(** The concurrency policy makes room, or turns the trigger down. *)
Lemma wp_make_room w actor s :
  inv s →
  wp (if bool_decide (WorkflowDefinition.concurrency_policy w = WorkflowConcurrencyPolicy.REPLACE)
      then for_each (running_executions w s) (λ e, _cancel_execution_rows e actor) else mret ())
    (λ _ s', after_cancel s s' ∧
       (skip_reason w (length (running_executions w s)) = None → has_room w s'))
    (λ _, after_cancel s) s.
Proof.
  intros Hinv. unfold skip_reason. rewrite length_running. case_bool_decide as Hpol; rewrite ?Hpol.
  - eapply wp_mono; [apply wp_cancel_all; [done|] | |done].
    { intros e He. by eapply elem_of_running. }
    cbv beta. intros _ s' [Hc Hin]. split; [done|]. intros _. unfold has_room, concurrency_limit. rewrite Hpol.
    destruct (active_executions w (executions s')) as [|e l] eqn:Hl; [done|exfalso].
    assert (e ∈ active_executions w (executions s')) as He by (rewrite Hl; left).
    apply elem_of_select in He as [Hocc [k Hk]]. apply occupies_spec in Hocc as (Ho & Hw & Hact).
    destruct (evolved_from _ _ _ _ _ (after_cancel_fading _ _ Hc) Hk) as (e0 & He0 & Hsame & Ha).
    assert (e0 ∈ running_executions w s) as Hrun.
    { apply elem_of_order_by, elem_of_select. split; [|by exists k]. destruct Hsame. apply occupies_spec.
      split_and!; [congruence..|auto]. }
    pose proof (execution_key _ _ _ Hinv _ _ He0) as Hid. specialize (Hin e0 Hrun e). rewrite Hid in Hin.
    rewrite (Hin Hk) in Hact. done.
  - apply wp_ret. split; [split; [done..|reflexivity]|]. unfold has_room, concurrency_limit.
    destruct (WorkflowDefinition.concurrency_policy w); [| |done].
    + destruct (Nat.ltb_spec 0 (length (active_executions w (executions s)))); [done|]. intros _. lia.
    + destruct (Z.leb_spec (WorkflowDefinition.max_concurrency w)
        (Z.of_nat (length (active_executions w (executions s))))); [done|]. intros _. lia.
Qed.

Lemma inserted_adds ws es s e skip_code spec ss' :
  Inv ws es s → es !! AutomationExecution.id e = None →
  inserted e skip_code spec s ss' → adds_steps e skip_code spec s ss'.
Proof.
  intros HI Hfree [Hold Hnew Hall Honce].
  assert (∀ j st, ¬ has_step s (AutomationExecution.id e) j st) as Hnone.
  { intros j st [Hj Hx]. destruct (step_execution _ _ _ HI _ _ Hj) as (e0 & He0 & _). congruence. }
  split; [done|..].
  - intros j st Hj Hn. destruct (Hnew j st Hj Hn) as (? & ? & ? & ? & _). by split_and!.
  - split; [|done|].
    + intros j st [Hj Hx]. destruct (s !! j) as [st0|] eqn:Hj0.
      { destruct (Hnone j st0). split; [done|]. pose proof (Hold _ _ Hj0). congruence. }
      by destruct (Hnew j st Hj Hj0) as (_ & _ & _ & _ & Hs).
    + apply Honce. intros j j' st st' Hst. by destruct (Hnone j st).
Qed.

Lemma execution_constraints_free e s :
  execution_constraints e s = true → executions s !! AutomationExecution.id e = None.
Proof.
  unfold execution_constraints. rewrite !andb_true_iff, negb_true_iff, bool_decide_eq_false.
  intros [[[Hfree _] _] _]. by apply eq_None_not_Some.
Qed.

Lemma model_validate_valid `{SpecFields} document spec : model_validate document = Some spec → valid_spec spec = true.
Proof. unfold model_validate. destruct (spec_fields document) as [l|]; cbn; [|done]. by destruct (valid_spec l) eqn:?; intros; simplify_eq. Qed.

Lemma wp_admit `{SpecFields} p w version schedule_id trigger scheduled_for key payload s :
  inv s → workflows s !! WorkflowDefinition.id w = Some w →
  WorkflowDefinition.organization_id w = Principal.organization_id p →
  wp (admit_execution p w version schedule_id trigger scheduled_for key payload) (λ _, inv) inv_unless_python s.
Proof.
  intros Hinv Hw Horg. unfold admit_execution. apply wp_bind, wp_gets. cbv beta. rewrite <-Horg.
  fold (active_executions w (executions s)) (running_executions w s). apply wp_bind.
  eapply wp_mono; [by apply wp_make_room| |by intros ?? [] ?]. cbv beta. intros _ s1 [Hcancel Hroom].
  set (skip := skip_reason w _) in *. assert (same_core s1 s1) as Hc by done.
  assert (∀ x s', same_core s1 s' → inv_unless_python x s') as Hexn.
  { intros x s' Hs _. eapply inv_same; [exact Hs|apply Hcancel]. }
  quiet_step Hc; [|by apply Hexn]. rename a into now. quiet_step Hc; [|by apply Hexn]. rename a into i.
  quiet_step Hc; [|by apply Hexn]. apply wp_bind, wp_gets. cbv beta.
  set (e := new_execution _ _ _ _ _ _ _ _ _ _ _ _).
  apply wp_bind, wp_raise_if; [by intros ? []|]. intros Hok%negb_false_iff.
  apply wp_bind, wp_modify. cbv beta. apply wp_bind.
  destruct (model_validate _) as [spec|] eqn:Hspec; [|by apply wp_raise; intros []].
  eapply wp_mono; [apply wp_insert_steps| |by intros ????]. cbv beta. intros _ s3 (Hw3 & He3 & Hins).
  assert (inv s3) as Hinv3.
  { unfold inv. rewrite Hw3, He3. cbn in *. destruct Hc as [Hwc Hec Hsc]. rewrite Hsc in Hins. rewrite Hwc, Hec.
    apply execution_constraints_free in Hok as Hfree. rewrite Hec in Hfree.
    eapply Inv_admit; [apply Hcancel|..|exact (model_validate_valid _ _ Hspec)|].
    - rewrite (after_cancel_workflows _ _ Hcancel). exact Hw.
    - done.
    - done.
    - by rewrite Horg.
    - done.
    - exact Hroom.
    - eapply inserted_adds; [apply Hcancel|done..]. }
  clear Hc. assert (same_core s3 s3) as Hc by done.
  assert (∀ x s', same_core s3 s' → inv_unless_python x s') as Hexn3 by (intros x t Ht _; by eapply inv_same).
  quiet_step Hc; [|by apply Hexn3]. quiet_step Hc; [|by apply Hexn3]. apply wp_ret. by eapply inv_same.
Qed.
End Service.
#[export] Hint Resolve event_quiet audit_quiet workflow_event_quiet workflow_audit_quiet execution_event_quiet integrity_quiet require_quiet published_version_quiet get_workflow_quiet insert_version_quiet loaded_quiet next_cron_quiet deliver_quiet : quiet.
=-=-=-=-=
- _Exercise brief_
Copy out only the lines of the records above from the one with "- eapply wp_mono;" through the one with "assert (e0 ∈", exactly as they stand, both included.

- _Solved problem_
  - eapply wp_mono; [apply wp_cancel_all; [done|] | |done].
    { intros e He. by eapply elem_of_running. }
    cbv beta. intros _ s' [Hc Hin]. split; [done|]. intros _. unfold has_room, concurrency_limit. rewrite Hpol.
    destruct (active_executions w (executions s')) as [|e l] eqn:Hl; [done|exfalso].
    assert (e ∈ active_executions w (executions s')) as He by (rewrite Hl; left).
    apply elem_of_select in He as [Hocc [k Hk]]. apply occupies_spec in Hocc as (Ho & Hw & Hact).
    destruct (evolved_from _ _ _ _ _ (after_cancel_fading _ _ Hc) Hk) as (e0 & He0 & Hsame & Ha).
    assert (e0 ∈ running_executions w s) as Hrun.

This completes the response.